Absolutely not. Only certain bites require early intervention. All others can wait until most if not all their permanent teeth erupt.

Can I wait on Phase I/Interceptive Orthodontic Treatment until my child is older?

This is not recommended. If your child needs Phase I treatment this usually means that he has a difficult problem that requires attention now. If no orthodontic action is taken, treatment options become limited, more difficult, and the long-term stability may be compromised. In addition, it may lead to extractions, oral surgery, and increased costs.

What is the length or duration of orthodontic treatment?

Braces may be on between 6 months to 30 months, or longer depending on the age of the patient, the severity of the problem, the patient’s cooperation, and the degree of movement possible.

What are extraction and non-extraction therapy? What are the advantages and disadvantages of each?

Extraction therapy is a technique where some teeth are removed to make room for the other teeth in your child’s mouth. This is in contrast to non-extraction therapy where one expands a patient’s jaw and shaves down some teeth to make everything fit.

Other Frequently Asked Questions

What are the different types of braces?

There are designer braces in gold and sapphire to add a touch of class. There are even outrageous braces in bright purple, pink, green, and black. As a parent, you will have to decide whether you want your children to have old fashioned braces or something modern and stylish. We make both kinds, but recommend the stylish braces whenever possible.

What are lingual braces?

Lingual braces are mounted behind a patient’s teeth. They were used many years ago, before the development of orthocosmetic braces. Lingual braces are rarely used anymore. Generally, lingual braces are more uncomfortable than standard braces. Orthodontic treatment takes twice as long and is more costly. In addition, some people have trouble speaking with lingual braces. Presently, lingual braces are only used in special clinical cases.

Should I pay extra for designer braces, colored ligatures, and brackets or flavored rubber bands?

Yes, but your stress levels will drop when your child looks forward to their visit at our office! In addition, the cost for these braces is a minor fraction of the cost of orthodontic treatment. Considering the time spent, orthodontics is regarded as dentistry’s best value.
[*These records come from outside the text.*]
(** * Command relay and player-state store (src/main.py)

    A shallow embedding of the FastAPI application in [src/main.py]: the
    pydantic models with their validation and [.dict()] conversion, the two
    module-level stores ([command_queue], [player_data]) and every route
    handler as a function from the state before the request to a response and
    the state after it. *)

From Stdlib Require Import ZArith.
From Stdlib Require Import Floats.SpecFloat.
From stdpp Require Import base option list strings gmap pretty.

Local Open Scope Z_scope.
Local Open Scope string_scope.
Local Open Scope list_scope.

(** ** Python values

    What [json.loads] produces and what the handlers store and return.  A
    Python [float] is an IEEE binary64 number; a [dict] keeps its keys in
    insertion order, so the dictionaries built by [.dict()] and by the dict
    displays of the handlers are association lists in field order. *)

#[warnings="-register-all"]
Inductive pyval : Type :=
  | PNone
  | PBool (b : bool)
  | PInt (n : Z)
  | PFloat (f : spec_float)
  | PStr (s : string)
  | PList (l : list pyval)
  | PDict (kv : list (string * pyval)).

Definition pydict : Type := list (string * pyval).

(** [d.get(k)] on an insertion-ordered dictionary. *)
Fixpoint dict_get {A : Type} (k : string) (d : list (string * A)) : option A :=
  match d with
  | [] => None
  | (k', v) :: d' => if String.eqb k k' then Some v else dict_get k d'
  end.

(** [float(n)] for a Python [int]: round to nearest even in binary64;
    Python raises [OverflowError] when the result is not finite, and the
    handler is then not run. *)
Definition float_of_int (n : Z) : option spec_float :=
  match binary_normalize 53 1024 n 0 false with
  | S754_infinity _ => None
  | S754_nan => None
  | f => Some f
  end.

(** The float literals [0.0] and [100.0] of the model defaults. *)
Definition float_0 : spec_float := S754_zero false.
Definition float_100 : spec_float :=
  Eval vm_compute in binary_normalize 53 1024 100 0 false.

(** ** Field validation

    A pydantic model is validated field by field against the parsed request
    body; [None] stands for the library's [ValidationError].  What the
    library does with a value that does not have the declared type (a
    numeric string for an [int], a number for a [str], a list of pairs for
    a mapping) depends on its version, which the repository does not pin.
    The validators of the scalar and container types are therefore an
    interface.  All that is assumed of them is that a value of the declared
    JSON type is accepted as it is, and that [null] is accepted by none of
    them.  Keys that are not fields of the model are ignored. *)

Class Pydantic : Type := {
  as_str : pyval -> option string;
  as_int : pyval -> option Z;
  as_float : pyval -> option spec_float;
  as_bool : pyval -> option bool;
  as_sequence : pyval -> option (list pyval);
  as_mapping : pyval -> option pydict;
  as_str_PStr : forall s, as_str (PStr s) = Some s;
  as_int_PInt : forall n, as_int (PInt n) = Some n;
  as_float_PFloat : forall f, as_float (PFloat f) = Some f;
  as_bool_PBool : forall b, as_bool (PBool b) = Some b;
  as_sequence_PList : forall l, as_sequence (PList l) = Some l;
  as_mapping_PDict : forall kv, as_mapping (PDict kv) = Some kv;
  as_str_PNone : as_str PNone = None;
  as_int_PNone : as_int PNone = None;
  as_float_PNone : as_float PNone = None;
  as_bool_PNone : as_bool PNone = None;
  as_sequence_PNone : as_sequence PNone = None;
  as_mapping_PNone : as_mapping PNone = None }.

(** [List[T]]: a sequence whose elements validate as [T]. *)
Definition as_list `{Pydantic} {A : Type} (elem : pyval -> option A)
    (v : pyval) : option (list A) :=
  as_sequence v ≫= mapM elem.

(** [Dict[str, Any]]: a mapping, values kept as they are. *)
Definition as_dict_any `{Pydantic} (v : pyval) : option pydict :=
  as_mapping v.

(** A nested model: a mapping whose fields validate. *)
Definition as_model `{Pydantic} {A : Type} (parse : pydict -> option A)
    (v : pyval) : option A :=
  as_mapping v ≫= parse.

(** The validators that accept the declared JSON type only, with the
    widening of an [int] to a [float] field (JSON has one number syntax):
    the library's behaviour on bodies whose values have the declared types.
    Closed examples are evaluated with them. *)
Definition exact_str (v : pyval) : option string :=
  match v with PStr s => Some s | _ => None end.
Is orthodontic care expensive?

When orthodontic treatment is implemented at the proper time, treatment is often less costly than the dental care required to treat the more serious problems that can develop years later.

Orthodontic fees have not increased as fast as many other consumer products. Financing is usually available and our office offers many payment programs that will meet your needs. In addition, many insurance plans now include orthodontic coverage.